Figurando entre as dez marcas mais vendidas do Brasil apenas três anos depois de começar a vender carros de passeio eletrificados no país (terminou 2025 na oitava posição com quase 113 mil emplacamentos) e operando uma fábrica na Bahia, a BYD quase estreou por aqui com carros copiados de marcas tradicionais e comandada por um ex-presidente da Fiat do Brasil.
Antes de fazer sucesso com modelos elétricos e híbridos, a BYD esteve perto de atuar no mercado brasileiro quando o grupo de concessionárias Sandrecar, do empresário italiano Pacifico Paoli, tentou importar carros da marca chinesa.
BYD F3
Entre 2010 e 2011, a empresa chegou a trazer engenheiros chineses para acompanhar o processo de homologação dos veículos no país, utilizando uma pista de testes no interior de São Paulo para a avaliação dos modelos. O negócio, que também envolvia um grupo de investidores e a própria BYD, se tornou inviável com a implementação do regime automotivo Inovar-Auto, em 2013.
O programa, que vigorou até 2017, tinha como objetivo incentivar a indústria automobilística nacional. Um dos pontos do Inovar-Auto era aumentar para 30% a alíquota do imposto para veículos importados e, com isso, estimular a produção local. Na época, os carros da BYD perderiam a competitividade com o inevitável aumento de preços, afetando o que seria o seu principal apelo de compra: a relação custo-benefício frente aos modelos brasileiros.
Ex-presidente da Fiat do Brasil comandou o negócio
Paoli, que era o sócio majoritário do grupo Sandrecar, comandou a Fiat do Brasil, em Betim-MG, entre 1990 e 1995. Durante a sua gestão, Paoli esteve à frente de importantes lançamentos da marca no país, como o sedã médio Tempra, o hatch médio Tipo e o esportivo Uno Turbo. Nesse período, a Fiat saltou da quarta para a segunda posição do ranking de vendas no mercado brasileiro.

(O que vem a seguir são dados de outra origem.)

Lemma scale_total (df_clean : list FeatureRow) :
  df_clean <> [] ->
  (forall r, In r df_clean ->
             Forall (fun v => isinf v = false) (feature_values r)
             /\ isinf (target_value r) = false) ->
  exists sc, scale df_clean = Ok sc.
Proof.
  intros Hne Hinf. unfold scale.
  rewrite select_features, target_Close. cbn [bind].
  destruct (fit_transform_total (map feature_values df_clean))
    as [sX [_ ->]].
  { apply check_array_ok.
    - destruct df_clean; [now destruct Hne | discriminate].
    - destruct df_clean; [now destruct Hne | discriminate].
    - intros row v Hrow Hv. apply in_map_iff in Hrow.
      destruct Hrow as [r [<- Hr]].
      destruct (Hinf r Hr) as [F _]. rewrite Forall_forall in F.
      now apply F. }
  { intros row Hrow.
    destruct (n_features_selected df_clean row Hrow) as [-> ->].
    reflexivity. }
  cbn [bind].
  destruct (fit_transform_total (reshape_column (map target_value df_clean)))
    as [sy [_ ->]].
  { apply check_array_ok.
    - destruct df_clean; [now destruct Hne | discriminate].
    - destruct df_clean; [now destruct Hne | discriminate].
    - intros row v Hrow Hv. unfold reshape_column in Hrow.
      apply in_map_iff in Hrow. destruct Hrow as [x [<- Hx]].
      destruct Hv as [<- | []].
      apply in_map_iff in Hx. destruct Hx as [r [<- Hr]].
      now apply (Hinf r Hr). }
  { intros row Hrow. unfold reshape_column in Hrow.
    apply in_map_iff in Hrow. destruct Hrow as [x [<- Hx]].
    now rewrite (n_features_column x _ Hx). }
  cbn [bind]. eexists. reflexivity.
Qed.

Lemma mapM_raise {A B : Type} (f : A -> result B) (l : list A) (e : error) :
  mapM f l = Raise e -> exists x, In x l /\ f x = Raise e.
Proof.
  induction l as [| x tl IH]; cbn [mapM]; [discriminate |].
  destruct (f x) as [y | e'] eqn:Hx; cbn [bind].
  - destruct (mapM f tl) as [ys | e'']; cbn [bind]; [discriminate |].
    intros [= ->]. destruct (IH eq_refl) as [x' [Hin Hx']].
    exists x'. split; [now right | exact Hx'].
  - intros [= ->]. exists x. split; [now left | exact Hx].
Qed.

Lemma clean_raise (file : list CsvRow) (e : error) :
  clean (read_csv file) = Raise e ->
  exists text c,
    e = DateParseError text /\ In c file /\ csv_Date c = DateUnparsable text.
Proof.
  unfold clean, to_datetime. intros H.
  destruct (mapM parse_date _) as [ts | e'] eqn:Hm; [discriminate |].
  cbn [bind] in H. injection H as ->.
  apply mapM_raise in Hm. destruct Hm as [d [Hin Hd]].
  apply in_map_iff in Hin. destruct Hin as [r [<- Hr]].
  unfold impute_volume in Hr. apply in_map_iff in Hr.
  destruct Hr as [r0 [<- Hr0]]. rewrite Date_imputed in Hd.
  unfold read_csv in Hr0. apply in_map_iff in Hr0.
  destruct Hr0 as [c [<- Hc]]. cbn [Date] in Hd.
  destruct (csv_Date c) as [| text |] eqn:E; try discriminate.
  injection Hd as <-. now exists text, c.
Qed.

Lemma length_flatten_singletons (m : matrix) :
  Forall (fun row => length row = 1%nat) m -> length (flatten m) = length m.
Proof.
  unfold flatten. induction 1 as [| row m Hrow _ IH]; [reflexivity |].
  cbn [concat length]. rewrite length_app, Hrow, IH. reflexivity.
Qed.

Lemma length_y_scaled (df : list FeatureRow) (sc : Scaled) :
  scale df = Ok sc -> length (y_scaled sc) = length (y sc).
Proof.
  intros H.
  destruct (scale_inv df sc H) as [_ [_ [_ [_ [Hfit ->]]]]].
  rewrite length_flatten_singletons.
  - unfold reshape_column. now rewrite !length_map.
  - apply Forall_forall. intros row Hrow.
    apply in_map_iff in Hrow. destruct Hrow as [x [<- Hx]].
    unfold reshape_column in Hx. apply in_map_iff in Hx.
    destruct Hx as [v [<- Hv]].
    destruct (fit_lengths _ _ Hfit) as [L1 L2].
    rewrite (n_features_column v _ Hv) in L1, L2.
    now apply length_transform_row.
Qed.

(** X7.  On a table within the range of the float64 and datetime
    arithmetic (numeric cells that are missing or numbers of at most
    [2^400] in magnitude, positive Close prices, dates between 1833 and
    2106), the cells from reading the file to scaling end in one of
    three ways.  A Date cell that cannot be parsed stops the cleaning
    stage; an empty [df_clean] makes the first scaler raise on an array
    without samples; in every other case both scalers are fitted and
    give one scaled feature row and one scaled target for each row of
    [df_clean].  (Outside that range an operation can overflow to an
    infinity, which the scaler refuses, and the subtraction of far-apart
    dates can raise.) *)
Theorem data_path_outcomes (file : list CsvRow) :
  in_float_range file = true ->
  (exists text c,
      In c file /\ csv_Date c = DateUnparsable text
      /\ prepare file = Raise (DateParseError text)
      /\ run_to_scale file = Failed Cleaning (DateParseError text))
  \/ (prepare file = Ok []
      /\ run_to_scale file = Failed Scaling EmptyArray)
  \/ (exists df_clean sc,
        prepare file = Ok df_clean /\ df_clean <> []
        /\ run_to_scale file = Done sc
        /\ X sc = map feature_values df_clean
        /\ y sc = map target_value df_clean
        /\ length (X_scaled sc) = length df_clean
        /\ length (y_scaled sc) = length df_clean).
Proof.
  intros _. unfold prepare, run_to_scale.
  destruct (clean (read_csv file)) as [df | e] eqn:Hc.
  - right. cbn [bind in_stage and_then].
    destruct (dropna (engineer df)) as [| r0 tl] eqn:Hd.
    + left. split; reflexivity.
    + right. rewrite <- Hd.
      destruct (scale_total (dropna (engineer df))) as [sc Hsc].
      { rewrite Hd. discriminate. }
      { intros r Hr. apply filter_In in Hr. destruct Hr as [Hr _].
        apply In_nth_error in Hr. destruct Hr as [i Hi].
        exact (engineered_cells_no_inf file df i r Hc Hi). }
      exists (dropna (engineer df)), sc.
      destruct (scale_inv _ sc Hsc) as [HX [Hy [_ [HXs _]]]].
      split; [reflexivity |]. split; [rewrite Hd; discriminate |].
      split; [now rewrite Hsc |]. split; [exact HX |].
      split; [exact Hy |]. split.
      * now rewrite HXs, HX, !length_map.
      * now rewrite (length_y_scaled _ sc Hsc), Hy, length_map.
  - left. destruct (clean_raise file e Hc) as [text [c [-> [Hin Hd]]]].
    exists text, c. cbn [bind in_stage and_then]. now repeat split.
Qed.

Fachada de extinta concessionária do grupo Sandrecar, em Santo André-SP
Segundo notícias da época, Paoli teria sido demitido do cargo pela matriz italiana por desentendimentos com a rede de concessionárias no Brasil. Após deixar o comando da empresa, Paoli se tornou concessionário da própria Fiat antes de adquirir a Sandrecar, voltada à comercialização de modelos da Ford.
Em 2000, Paoli criou o site automotivo Carsale, uma das primeiras plataformas de notícias e vendas de veículos na internet do Brasil. A publicação foi encerrada em 2021, após anos de dificuldades financeiras, restando apenas a corretora de seguros homônima.
Compacto menor que o Mobi e clone do Corolla
BYD F0
O subcompacto F0 era um dos carros da BYD que estavam nos planos iniciais do grupo Sandrecar para o mercado brasileiro. Cerca de 10 centímetros mais curto que um Fiat Mobi, o pequenino tinha proposta urbana e era movido por um motor 1.0 de três cilindros a gasolina de 68 cv de potência.
BYD F3
Numa época em que os SUVs ainda não dominavam o mercado, a principal aposta da empresa era o sedã médio F3, um clone chinês do Toyota Corolla de nona geração, equipado com um motor 1.5 a gasolina de 100 cv.